◆ **EXERCISE DESCRIPTION**:
Needed from the entries below: every line that holds the word "apply".

Saved entries:
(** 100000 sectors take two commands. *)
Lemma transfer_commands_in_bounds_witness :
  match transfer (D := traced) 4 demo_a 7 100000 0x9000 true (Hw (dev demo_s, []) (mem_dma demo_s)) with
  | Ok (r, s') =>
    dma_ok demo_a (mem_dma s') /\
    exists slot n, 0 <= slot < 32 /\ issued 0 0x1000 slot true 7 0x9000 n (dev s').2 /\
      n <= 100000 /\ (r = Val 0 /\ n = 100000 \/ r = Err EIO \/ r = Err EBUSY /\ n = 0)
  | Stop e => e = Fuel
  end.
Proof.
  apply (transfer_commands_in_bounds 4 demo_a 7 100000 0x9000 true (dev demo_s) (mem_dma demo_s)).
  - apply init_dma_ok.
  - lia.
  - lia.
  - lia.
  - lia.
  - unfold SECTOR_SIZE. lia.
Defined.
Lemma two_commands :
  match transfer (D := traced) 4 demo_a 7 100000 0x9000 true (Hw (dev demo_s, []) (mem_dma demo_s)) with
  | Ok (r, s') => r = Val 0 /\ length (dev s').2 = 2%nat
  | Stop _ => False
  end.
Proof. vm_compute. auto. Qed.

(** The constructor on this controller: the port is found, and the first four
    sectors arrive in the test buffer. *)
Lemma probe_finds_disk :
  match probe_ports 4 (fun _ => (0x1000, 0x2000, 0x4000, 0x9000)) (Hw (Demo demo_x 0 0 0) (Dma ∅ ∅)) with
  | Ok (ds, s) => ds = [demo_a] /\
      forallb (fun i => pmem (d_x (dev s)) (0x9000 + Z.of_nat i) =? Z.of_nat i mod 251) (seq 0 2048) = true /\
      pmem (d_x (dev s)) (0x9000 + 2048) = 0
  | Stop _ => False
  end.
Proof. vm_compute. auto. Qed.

◆ **TASK OUTPUT**:
  apply (transfer_commands_in_bounds 4 demo_a 7 100000 0x9000 true (dev demo_s) (mem_dma demo_s)).
  - apply init_dma_ok.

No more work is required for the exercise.